- AIM OF THE EXERCISE
Pull each line containing "Import" from the data.

^^^^

(* ===== verification/PagePolling.v ===== *)
(** * The page: polling until the bridge is done (electron/src/app.js)

    After a deposit the page polls the bridge service for the mint, and after a burn for the
    release, each with an interval.  Both polls go on through errors and unfinished answers, and
    both end: with the first answer that reports completion the interval is gone. *)

From Stdlib Require Import Ascii String.
From S2P Require Import Prelude JsNumber JsString JsConv JsVal Json Prog MainEnv Amounts Page PageWallet PageTx PageMining PageNexus PageBridge PageState PageConcurrency.

Inductive poller := Mint | Release.

Definition callback (p : poller) : string :=
  match p with Mint => "bridgeTick" | Release => "releaseTick" end.
Definition handle (p : poller) : string :=
  match p with Mint => "cryloBridgePollTimer" | Release => "bridgeReleasePollTimer" end.
Definition tick `{Locale} (p : poller) (arg : jsval) : page :=
  match p with Mint => bridgeTick arg | Release => releaseTick arg end.

(** The service's answer that ends a poll. *)
Definition status_request (p : poller) (arg : jsval) : pop :=
  match p with Mint => Crylo "bridgeStatus" [arg] | Release => Crylo "bridgeReleaseStatus" [arg] end.
Definition completed (p : poller) (res : jsval) : bool :=
  truthy (get_opt res "ok") &&
  match p with
  | Mint => truthy (get_opt res "processed")
  | Release => truthy (get_opt res "released") && truthy (get_opt res "release")
  end.
Definition reports (p : poller) (arg : jsval) (ext : pop -> result jsval) : bool :=
  match ext (status_request p arg) with Ok res => completed p res | Throw _ => false end.

(** The intervals fire one after the other, each with an environment of its own, as long as the
    poll's interval runs. *)
Definition polling (p : poller) (lg : log) : bool :=
  existsb (fun e => String.eqb (callback p) (fst e)) (running lg).

Fixpoint poll `{Locale} (p : poller) (arg : jsval) (exts : list (pop -> result jsval))
    (w : page_state * log) : page_state * log :=
  match exts with
  | [] => w
  | ext :: exts' =>
      if polling p (snd w) then
        let '(st, tr, _) := run (exec_page ext) (tick p arg) (fst w) in
        poll p arg exts' (st, snd w ++ tr)%list
      else w
  end.

Lemma polling_true p lg : polling p lg = true <-> exists t, (callback p, t) ∈ running lg.
Proof.
  unfold polling. rewrite existsb_exists. setoid_rewrite <- list_elem_of_In. split.
  - intros ([f t] & Hin & ->%String.eqb_eq). by exists t.
  - intros [t Hin]. exists (callback p, t). split; [done|apply String.eqb_refl].
Qed.

Lemma polling_false p lg : polling p lg = false <-> none_running (callback p) lg.
Proof.
  rewrite <- not_true_iff_false, polling_true. unfold none_running. naive_solver.
Qed.

(** ** Steps of a tick whose answer is known *)

(** No other function runs during a tick. *)
Abbreviation alone := (fun _ : pop => true).

(** ** Going on *)

(** The interval [t] of a poll runs. *)
Definition still (p : poller) (t : jsval) : assertion := fun st lg =>
  kept st lg /\ (callback p, t) ∈ running lg.
Definition leaves_running (o : pop) : bool :=
  leaves_kept o && match o with ClearTimer _ => false | _ => true end.

Lemma neutral_still p t o : leaves_running o = true -> neutral (still p t) o.
Proof.
  intros [Ho Hcl]%andb_true_iff st lg r [HT Hin]. split; [by apply neutral_kept|].
  rewrite running_snoc. destruct o; try done. cbn [timers_step]. destruct r; [|done].
  apply elem_of_cons. by right.
Qed.

(** ** Being done *)

Definition over (p : poller) : assertion := fun st lg =>
  kept st lg /\ none_running (callback p) lg.

Lemma handle_owned p : (callback p, handle p) ∈ owned.
Proof. destruct p; unfold owned; rewrite !elem_of_cons; tauto. Qed.

Lemma callback_poll p : callback p <> "miningTick".
Proof. by destruct p. Qed.

Lemma neutral_over p o : leaves_kept o = true -> neutral (over p) o.
Proof.
  intros Ho st lg r [HT Hn]. split; [by apply neutral_kept|].
  apply none_running_mono; [|done]. destruct o; try done. cbn [leaves_kept starts] in *.
  destruct (String.eqb_spec (callback p) f) as [<-|]; [|done].
  by destruct p.
Qed.

Section ticks.
Context `{Locale} (ext : pop -> result jsval).

Ltac walk_still := keeps_auto ltac:(apply neutral_still; reflexivity).
Ltac walk_over := keeps_auto ltac:(apply neutral_over; reflexivity).

(** The answer to the status request, in a tick that keeps [P] when it is not there. *)
Lemma ask {P : assertion} name args (k : jsval -> page) (Q : result jsval -> assertion) :
  neutral P (Crylo name args) ->
  (forall e st lg, ext (Crylo name args) = Throw e -> P st lg -> Q (Throw e) st lg) ->
  (forall res, ext (Crylo name args) = Ok res -> triple (eq ext) alone P (k res) Q) ->
  triple (eq ext) alone P (bind (crylo_call name args) k) Q.
Proof.
  intros Hn HQ Hk.
  apply (triple_bind_call _ _ _ _ _ (fun res st lg => ext (Crylo name args) = Ok res /\ P st lg)).
  - intros ext' st lg <- HP. cbn [exec_page fst snd].
    specialize (Hn st lg (ext (Crylo name args)) HP). cbn [set_by] in Hn.
    destruct (ext (Crylo name args)) eqn:E; [done|by apply HQ].
  - intros res st lg [E HP]. by apply Hk.
Qed.

(** An unfinished answer, or none, leaves the interval running. *)
Lemma mint_goes_on arg t : reports Mint arg ext = false -> keeps (eq ext) alone (still Mint t) (bridgeTick arg).
Proof.
  unfold reports, status_request, completed. intros Hrep.
  apply (triple_try _ _ _ _ _ (fun _ => still Mint t)); [|intros e; as_keeps; walk_still].
  apply ask; [by apply neutral_still|done|]. intros res E. rewrite E in Hrep.
  apply triple_bind_lift; [intros ok Hok|done].
  assert (get_opt res "ok" = ok) as Eok by (unfold get_opt; by rewrite Hok). rewrite Eok in Hrep.
  destruct (truthy ok); cbn [negb andb] in *; [|apply triple_weaken; [walk_still|by intros [?|?]]].
  apply triple_bind_lift; [intros processed Hp|done].
  unfold get_opt in Hrep. rewrite Hp in Hrep. rewrite Hrep.
  apply triple_weaken; [walk_still|by intros [?|?]].
Qed.

Lemma release_goes_on arg t :
  reports Release arg ext = false -> keeps (eq ext) alone (still Release t) (releaseTick arg).
Proof.
  unfold reports, status_request, completed. intros Hrep.
  apply (triple_try _ _ _ _ _ (fun _ => still Release t)); [|intros e; as_keeps; walk_still].
  apply ask; [by apply neutral_still|done|]. intros res E. rewrite E in Hrep.
  apply triple_bind_lift; [intros ok Hok|done].
  assert (get_opt res "ok" = ok) as Eok by (unfold get_opt; by rewrite Hok). rewrite Eok in Hrep.
  destruct (truthy ok); cbn [negb andb] in *; [|apply triple_weaken; [walk_still|by intros [?|?]]].
  apply triple_bind_lift; [intros released Hp|done].
  apply triple_bind_lift; [intros release Hq|done].
  unfold get_opt in Hrep. rewrite Hp, Hq in Hrep. rewrite Hrep.
  apply triple_weaken; [walk_still|by intros [?|?]].
Qed.

Lemma tick_goes_on p arg t : reports p arg ext = false -> keeps (eq ext) alone (still p t) (tick p arg).
Proof. destruct p; [apply mint_goes_on|apply release_goes_on]. Qed.

(** A completed one removes it. *)
Context (Hc : complete_page ext).

(** [clearInterval(handle); handle = null;] and what follows. *)
Lemma stop_interval p (k : page) (Q : result jsval -> assertion) :
  keeps (eq ext) alone (over p) k -> (forall x st lg, over p st lg -> Q x st lg) ->
  triple (eq ext) alone kept
    (bind (get_state (handle p)) (fun t => bind (call (ClearTimer t)) (fun _ =>
       bind (set_state (handle p) JNull) (fun _ => k)))) Q.
Proof.
  intros Hk HQ. pose proof (handle_owned p) as Hin. pose proof (callback_poll p) as Hne.
  apply triple_read; [apply _|by apply neutral_kept|].
  intros t. apply (triple_bind_call _ _ _ _ _ (fun _ => over p)).
  { intros ext' st lg <- [HI ->]. cbn [exec_page fst snd].
    destruct (Hc (ClearTimer (field st (handle p)))) as [w ->].
    split; [by apply (neutral_kept (ClearTimer (field st (handle p))))|by apply (kept_cleared _ (handle p))]. }
  intros _. apply (triple_bind_call _ _ _ _ _ (fun _ => over p)).
  - intros ext' st lg _ [HI Hn]. split; [by apply (kept_set (callback p))|by apply none_running_mono].
  - intros _. by eapply triple_conseq; [exact Hk| |].
Qed.

Lemma mint_ends arg : reports Mint arg ext = true -> triple (eq ext) alone kept (bridgeTick arg) (fun _ => over Mint).
Proof.
  unfold reports, status_request, completed. intros Hrep.
  apply (triple_try _ _ _ _ _ (fun _ => over Mint)); [|intros e; as_keeps; walk_over].
  destruct (ext (Crylo "bridgeStatus" [arg])) as [res|e] eqn:E; [|done].
  apply ask; [by apply neutral_kept|congruence|]. intros res' E'. rewrite E in E'. injection E' as <-.
  apply andb_true_iff in Hrep as [Hok Hp].
  rewrite (get_defined res "ok" "ok" Hok). cbn [lift bind]. rewrite Hok. cbn [negb].
  rewrite (get_defined res "ok" "processed" Hok). cbn [lift bind]. rewrite Hp.
  apply (stop_interval Mint); [walk_over|by intros [?|?]].
Qed.

Lemma release_ends arg :
  reports Release arg ext = true -> triple (eq ext) alone kept (releaseTick arg) (fun _ => over Release).
Proof.
  unfold reports, status_request, completed. intros Hrep.
  apply (triple_try _ _ _ _ _ (fun _ => over Release)); [|intros e; as_keeps; walk_over].
  destruct (ext (Crylo "bridgeReleaseStatus" [arg])) as [res|e] eqn:E; [|done].
  apply ask; [by apply neutral_kept|congruence|]. intros res' E'. rewrite E in E'. injection E' as <-.
  apply andb_true_iff in Hrep as [Hok Hp].
  rewrite (get_defined res "ok" "ok" Hok). cbn [lift bind]. rewrite Hok. cbn [negb].
  rewrite (get_defined res "ok" "released" Hok), (get_defined res "ok" "release" Hok).
  cbn [lift bind]. rewrite Hp. apply (stop_interval Release); [walk_over|by intros [?|?]].
Qed.

Lemma tick_ends p arg : reports p arg ext = true -> triple (eq ext) alone kept (tick p arg) (fun _ => over p).
Proof. destruct p; [apply mint_ends|apply release_ends]. Qed.
End ticks.

(** ** The whole poll *)

Section whole_poll.
Context `{Locale} (p : poller) (arg : jsval).

Lemma poll_app exts exts' w : poll p arg (exts ++ exts') w = poll p arg exts' (poll p arg exts w).
Proof.
  revert w. induction exts as [|ext exts IH]; intros w; [done|]. cbn [app poll].
  destruct (polling p (snd w)) eqn:E.
  - destruct (run _ _ _) as [[st tr] x]. apply IH.
  - destruct exts'; cbn [poll]; [done|]. by rewrite E.
Qed.

Lemma poll_over exts w : polling p (snd w) = false -> poll p arg exts w = w.
Proof. intros E. destruct exts; cbn [poll]; [done|]. by rewrite E. Qed.

Lemma poll_goes_on exts st lg :
  Forall (fun ext => reports p arg ext = false) exts -> kept st lg -> polling p lg = true ->
  let w := poll p arg exts (st, lg) in kept (fst w) (snd w) /\ polling p (snd w) = true.
Proof.
  intros Hexts. revert st lg. induction Hexts as [|ext exts He _ IH]; intros st lg HT Hp; [done|].
  cbn [poll fst snd]. rewrite Hp. apply polling_true in Hp as [t Ht].
  pose proof (triple_run ext _ _ _ st lg (tick_goes_on ext p arg t He) (conj HT Ht)) as Hk.
  destruct (run (exec_page ext) (tick p arg) st) as [[st' tr] x]. destruct Hk as [HT' Hin].
  apply IH; [done|]. apply polling_true. by exists t.
Qed.

(** C11 (liveness). A poll of the bridge goes on until the bridge is done, and then ends: from any
    state the page reaches with its interval running, whatever functions overlapped before, it keeps
    running through any number of ticks answered by errors, exceptions or unfinished states; with
    the first tick whose answer reports the mint (or the release) it is removed, and no later tick
    happens.  (The ticks follow one another, each to its end.) *)
Theorem bridge_polling_ends (before after : list (pop -> result jsval)) (ext : pop -> result jsval)
    (w : world) :
  let st := w_state w in let lg := w_log w in
  page_runs w -> polling p lg = true ->
  Forall (fun e => reports p arg e = false) before ->
  complete_page ext -> reports p arg ext = true ->
  polling p (snd (poll p arg before (st, lg))) = true /\
  polling p (snd (poll p arg (before ++ [ext]) (st, lg))) = false /\
  poll p arg (before ++ ext :: after) (st, lg) = poll p arg (before ++ [ext]) (st, lg).
Proof.
  intros st lg Hr Hp Hb Hc Hdone. apply page_runs_kept in Hr.
  destruct (poll_goes_on before st lg Hb Hr Hp) as [HT Hp']. split; [done|].
  assert (polling p (snd (poll p arg (before ++ [ext]) (st, lg))) = false) as Hend.
  { rewrite poll_app. set (w' := poll p arg before (st, lg)) in *. cbn [poll]. rewrite Hp'.
    pose proof (triple_run ext _ _ _ (fst w') (snd w') (tick_ends ext Hc p arg Hdone) HT) as He.
    destruct (run (exec_page ext) (tick p arg) (fst w')) as [[st' tr] x].
    apply polling_false, He. }
  split; [done|].
  change (before ++ ext :: after)%list with (before ++ [ext] ++ after)%list.
  rewrite app_assoc, poll_app. by apply poll_over.
Qed.
End whole_poll.

(** A burn of the sample wallet is polled: the service fails once and then reports the release. *)
Definition release_reply (res : jsval) (o : pop) : result jsval :=
  match o with
  | Crylo name _ => if String.eqb name "bridgeReleaseStatus" then Ok res else Ok JUndef
  | _ => overlap "a" "0xa" 5 o
  end.
Definition service_down : pop -> result jsval :=
  release_reply (JObj [("ok", JBool false); ("error", JStr "down")]).
Definition release_done : pop -> result jsval :=
  release_reply (JObj [("ok", JBool true); ("released", JBool true);
                       ("release", JObj [("l1_tx_hash", JStr "h")])]).

Lemma release_reply_complete res : complete_page (release_reply res).
Proof. intros o. destruct o; cbn; eauto. Qed.

Definition sample_polled : world :=
  free_play [Begin OpenWallet; Begin (PollRelease (JStr "0x1")); Turns (overlap "a" "0xa" 5) 0 12;
             Turns (overlap "a" "0xa" 6) 1 10; Turns (overlap "a" "0xa" 7) 0 60].

Lemma bridge_polling_ends_witness :
  polling Release (snd (@poll plain_locale Release (JStr "0x1") [service_down]
                          (w_state sample_polled, w_log sample_polled))) = true /\
  polling Release (snd (@poll plain_locale Release (JStr "0x1") [service_down; release_done]
                          (w_state sample_polled, w_log sample_polled))) = false.
Proof.
  destruct (@bridge_polling_ends plain_locale Release (JStr "0x1") [service_down] [] release_done
              sample_polled) as (H1 & H2 & _).
  - apply play_runs. repeat constructor; apply overlap_env; discriminate.
  - vm_compute. reflexivity.
  - constructor; [vm_compute; reflexivity|constructor].
  - apply release_reply_complete.
  - vm_compute. reflexivity.
  - exact (conj H1 H2).
Defined.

^^^^

- RESPONSE BOX
From Stdlib Require Import Ascii String.
From S2P Require Import Prelude JsNumber JsString JsConv JsVal Json Prog MainEnv Amounts Page PageWallet PageTx PageMining PageNexus PageBridge PageState PageConcurrency.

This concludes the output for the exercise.